▸ Goal of the exercise: Print the listing below in full. Alter nothing.

▸ Given entries:
# # #
(** X5: the uniqueId of an entry of a keyed category is the key alone, so
    the same key in two keyed categories is one uniqueId: of two matches for
    them, the response has the entry of the first one only. *)
Theorem X5_same_key_two_categories kb cat1 cat2 key o1 o2 e1 e2 m1 m2 :
  contains ">" cat1 = false → contains ">" cat2 = false → contains ">" key = false →
  kb !! cat1 = Some (VObj o1) → o1 !! key = Some e1 → truthy e1 = true →
  kb !! cat2 = Some (VObj o2) → o2 !! key = Some e2 → truthy e2 = true →
  source m1 = Ok (cat1 +:+ " > " +:+ key) →
  source m2 = Ok (cat2 +:+ " > " +:+ key) →
  reconcile host_prop (VObj kb) [m1; m2]
  = Ok [ result_object (Some key) e1 (score m1) ].
Proof.
  intros Hc1 Hc2 Hk Hkb1 Ho1 He1 Hkb2 Ho2 He2 Hs1 Hs2.
  assert (Hr : ∀ cat o e, contains ">" cat = false → kb !! cat = Some (VObj o) →
                 o !! key = Some e → truthy e = true →
                 resolve host_prop (VObj kb) (cat +:+ " > " +:+ key) = Ok (e, Some key)).
  { intros cat o e Hcat Hkb Ho He.
    destruct (tag_parts cat key Hcat Hk) as [Hc Hkey].
    assert (Hget : get host_prop (VObj kb) (ToString (category (cat +:+ " > " +:+ key)))
                   = Ok (VObj o)).
    { rewrite Hc. simpl. by rewrite Hkb. }
    rewrite (resolve_keyed _ _ _ _ Hget), Hkey. cbn [ToString]. rewrite Ho. simpl.
    by rewrite He. }
  assert (Hm : ∀ m cat o e, contains ">" cat = false → kb !! cat = Some (VObj o) →
                 o !! key = Some e → truthy e = true →
                 source m = Ok (cat +:+ " > " +:+ key) →
                 resolved_match host_prop (VObj kb) m = Some (Some key, e) ∧
                 step_error host_prop (VObj kb) m = None).
  { intros m cat o e Hcat Hkb Ho He Hs. split.
    - unfold resolved_match. rewrite Hs. apply resolved_Some. eauto.
    - eapply step_error_resolve; eauto. }
  destruct (Hm m1 cat1 o1 e1) as [Hk1 Hn1]; [done..|].
  destruct (Hm m2 cat2 o2 e2) as [Hk2 Hn2]; [done..|].
  rewrite reconcile_spec. unfold first_error. simpl. rewrite Hn1, Hn2. simpl.
  unfold keep. rewrite Hk1, Hk2.
  assert (H0 : Map_has (Some key) [] = false).
  { apply Map_has_false. apply not_elem_of_nil. }
  rewrite H0. cbn [app].
  assert (H1 : Map_has (Some key) [(Some key, result_object (Some key) e1 (score m1))] = true).
  { apply Map_has_true. apply list_elem_of_here. }
  by rewrite H1.
Qed.

End Dedup.

Section Ranking.
Context (host_prop : value → string → value).

(** X7: the response and the entries left out make up the values of the
    [Map], no entry left out has a higher score than a result, and entries
    are left out only when the response has five results. *)
Theorem X7_best_five guideData matches results :
  reconcile host_prop guideData matches = Ok results →
  ∃ retrievedGuides rest,
    retrieve_loop host_prop guideData [] matches = Ok retrievedGuides ∧
    results ++ rest ≡ₚ map snd retrievedGuides ∧
    (∀ r r', r ∈ results → r' ∈ rest → (score_of r' ≤ score_of r)%Qc) ∧
    (rest ≠ [] → length results = 5%nat).
Proof.
  intros [Hloop ->]%reconcile_inv.
  set (rg := foldl (keep host_prop guideData) [] matches) in *.
  exists rg, (drop 5 (sort compareFn (map snd rg))).
  split_and!; [done| | |].
  - by rewrite take_drop, sort_perm.
  - intros r r' Hr Hr'.
    pose proof (sort_descending score_of (map snd rg)) as Hsorted.
    change (sort (λ a b, (score_of b - score_of a)%Qc)) with (sort compareFn) in Hsorted.
    rewrite <- (take_drop 5 (sort compareFn (map snd rg))) in Hsorted.
    exact (StronglySorted_app_1_elem_of _ _ _ _ _ Hsorted Hr Hr').
  - intros Hrest. rewrite length_take.
    assert (5 < length (sort compareFn (map snd rg)))%nat; [|lia].
    destruct (decide (5 < length (sort compareFn (map snd rg)))%nat); [done|].
    destruct Hrest. apply drop_ge. lia.
Qed.

Lemma keys_uniqueIds guideData ms :
  map fst (foldl (keep host_prop guideData) [] ms)
  ≡ₚ remove_dups (uniqueIds host_prop guideData ms).
Proof.
  destruct (loop_invariant_foldl host_prop guideData ms) as [Hkeys _ _ _].
  apply NoDup_Permutation; [done|apply NoDup_remove_dups|].
  intros u. rewrite elem_of_remove_dups. unfold uniqueIds.
  rewrite list_elem_of_omap, <- Map_has_true, Map_has_foldl_keep. done.
Qed.

(** X8: the response has as many results as the matches resolve to
    different uniqueIds, up to five. *)
Theorem X8_result_count guideData matches results :
  reconcile host_prop guideData matches = Ok results →
  length results = (5 `min` length (remove_dups (uniqueIds host_prop guideData matches)))%nat.
Proof.
  intros [_ ->]%reconcile_inv.
  rewrite length_take, sort_length, length_map.
  rewrite <- (Permutation_length (keys_uniqueIds guideData matches)).
  by rewrite length_map.
Qed.

End Ranking.

Section SearchEndpoint.
Context (host_prop : value → string → value).

Lemma valid_query_test q :
  whitespace_only q = false →
  negb (truthy (VStr q)) || negb (is_string (VStr q))
  || bool_decide (String.length (trim (ToString_value (VStr q))) = 0%nat) = false.
Proof.
  intros Hq. cbn [truthy is_string ToString_value negb orb].
  assert (Htrim : trim q ≠ "").
  { intros H%trim_empty. congruence. }
  assert (Hne : q ≠ "") by (intros ->; done).
  rewrite (bool_decide_eq_false_2 (q = "")) by done. cbn [negb orb].
  apply bool_decide_eq_false_2. by destruct (trim q).
Qed.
# # #
▸ Solution to this exercise:
(** X5: the uniqueId of an entry of a keyed category is the key alone, so
    the same key in two keyed categories is one uniqueId: of two matches for
    them, the response has the entry of the first one only. *)
Theorem X5_same_key_two_categories kb cat1 cat2 key o1 o2 e1 e2 m1 m2 :
  contains ">" cat1 = false → contains ">" cat2 = false → contains ">" key = false →
  kb !! cat1 = Some (VObj o1) → o1 !! key = Some e1 → truthy e1 = true →
  kb !! cat2 = Some (VObj o2) → o2 !! key = Some e2 → truthy e2 = true →
  source m1 = Ok (cat1 +:+ " > " +:+ key) →
  source m2 = Ok (cat2 +:+ " > " +:+ key) →
  reconcile host_prop (VObj kb) [m1; m2]
  = Ok [ result_object (Some key) e1 (score m1) ].
Proof.
  intros Hc1 Hc2 Hk Hkb1 Ho1 He1 Hkb2 Ho2 He2 Hs1 Hs2.
  assert (Hr : ∀ cat o e, contains ">" cat = false → kb !! cat = Some (VObj o) →
                 o !! key = Some e → truthy e = true →
                 resolve host_prop (VObj kb) (cat +:+ " > " +:+ key) = Ok (e, Some key)).
  { intros cat o e Hcat Hkb Ho He.
    destruct (tag_parts cat key Hcat Hk) as [Hc Hkey].
    assert (Hget : get host_prop (VObj kb) (ToString (category (cat +:+ " > " +:+ key)))
                   = Ok (VObj o)).
    { rewrite Hc. simpl. by rewrite Hkb. }
    rewrite (resolve_keyed _ _ _ _ Hget), Hkey. cbn [ToString]. rewrite Ho. simpl.
    by rewrite He. }
  assert (Hm : ∀ m cat o e, contains ">" cat = false → kb !! cat = Some (VObj o) →
                 o !! key = Some e → truthy e = true →
                 source m = Ok (cat +:+ " > " +:+ key) →
                 resolved_match host_prop (VObj kb) m = Some (Some key, e) ∧
                 step_error host_prop (VObj kb) m = None).
  { intros m cat o e Hcat Hkb Ho He Hs. split.
    - unfold resolved_match. rewrite Hs. apply resolved_Some. eauto.
    - eapply step_error_resolve; eauto. }
  destruct (Hm m1 cat1 o1 e1) as [Hk1 Hn1]; [done..|].
  destruct (Hm m2 cat2 o2 e2) as [Hk2 Hn2]; [done..|].
  rewrite reconcile_spec. unfold first_error. simpl. rewrite Hn1, Hn2. simpl.
  unfold keep. rewrite Hk1, Hk2.
  assert (H0 : Map_has (Some key) [] = false).
  { apply Map_has_false. apply not_elem_of_nil. }
  rewrite H0. cbn [app].
  assert (H1 : Map_has (Some key) [(Some key, result_object (Some key) e1 (score m1))] = true).
  { apply Map_has_true. apply list_elem_of_here. }
  by rewrite H1.
Qed.

End Dedup.

Section Ranking.
Context (host_prop : value → string → value).

(** X7: the response and the entries left out make up the values of the
    [Map], no entry left out has a higher score than a result, and entries
    are left out only when the response has five results. *)
Theorem X7_best_five guideData matches results :
  reconcile host_prop guideData matches = Ok results →
  ∃ retrievedGuides rest,
    retrieve_loop host_prop guideData [] matches = Ok retrievedGuides ∧
    results ++ rest ≡ₚ map snd retrievedGuides ∧
    (∀ r r', r ∈ results → r' ∈ rest → (score_of r' ≤ score_of r)%Qc) ∧
    (rest ≠ [] → length results = 5%nat).
Proof.
  intros [Hloop ->]%reconcile_inv.
  set (rg := foldl (keep host_prop guideData) [] matches) in *.
  exists rg, (drop 5 (sort compareFn (map snd rg))).
  split_and!; [done| | |].
  - by rewrite take_drop, sort_perm.
  - intros r r' Hr Hr'.
    pose proof (sort_descending score_of (map snd rg)) as Hsorted.
    change (sort (λ a b, (score_of b - score_of a)%Qc)) with (sort compareFn) in Hsorted.
    rewrite <- (take_drop 5 (sort compareFn (map snd rg))) in Hsorted.
    exact (StronglySorted_app_1_elem_of _ _ _ _ _ Hsorted Hr Hr').
  - intros Hrest. rewrite length_take.
    assert (5 < length (sort compareFn (map snd rg)))%nat; [|lia].
    destruct (decide (5 < length (sort compareFn (map snd rg)))%nat); [done|].
    destruct Hrest. apply drop_ge. lia.
Qed.

Lemma keys_uniqueIds guideData ms :
  map fst (foldl (keep host_prop guideData) [] ms)
  ≡ₚ remove_dups (uniqueIds host_prop guideData ms).
Proof.
  destruct (loop_invariant_foldl host_prop guideData ms) as [Hkeys _ _ _].
  apply NoDup_Permutation; [done|apply NoDup_remove_dups|].
  intros u. rewrite elem_of_remove_dups. unfold uniqueIds.
  rewrite list_elem_of_omap, <- Map_has_true, Map_has_foldl_keep. done.
Qed.

(** X8: the response has as many results as the matches resolve to
    different uniqueIds, up to five. *)
Theorem X8_result_count guideData matches results :
  reconcile host_prop guideData matches = Ok results →
  length results = (5 `min` length (remove_dups (uniqueIds host_prop guideData matches)))%nat.
Proof.
  intros [_ ->]%reconcile_inv.
  rewrite length_take, sort_length, length_map.
  rewrite <- (Permutation_length (keys_uniqueIds guideData matches)).
  by rewrite length_map.
Qed.

End Ranking.

Section SearchEndpoint.
Context (host_prop : value → string → value).

Lemma valid_query_test q :
  whitespace_only q = false →
  negb (truthy (VStr q)) || negb (is_string (VStr q))
  || bool_decide (String.length (trim (ToString_value (VStr q))) = 0%nat) = false.
Proof.
  intros Hq. cbn [truthy is_string ToString_value negb orb].
  assert (Htrim : trim q ≠ "").
  { intros H%trim_empty. congruence. }
  assert (Hne : q ≠ "") by (intros ->; done).
  rewrite (bool_decide_eq_false_2 (q = "")) by done. cbn [negb orb].
  apply bool_decide_eq_false_2. by destruct (trim q).
Qed.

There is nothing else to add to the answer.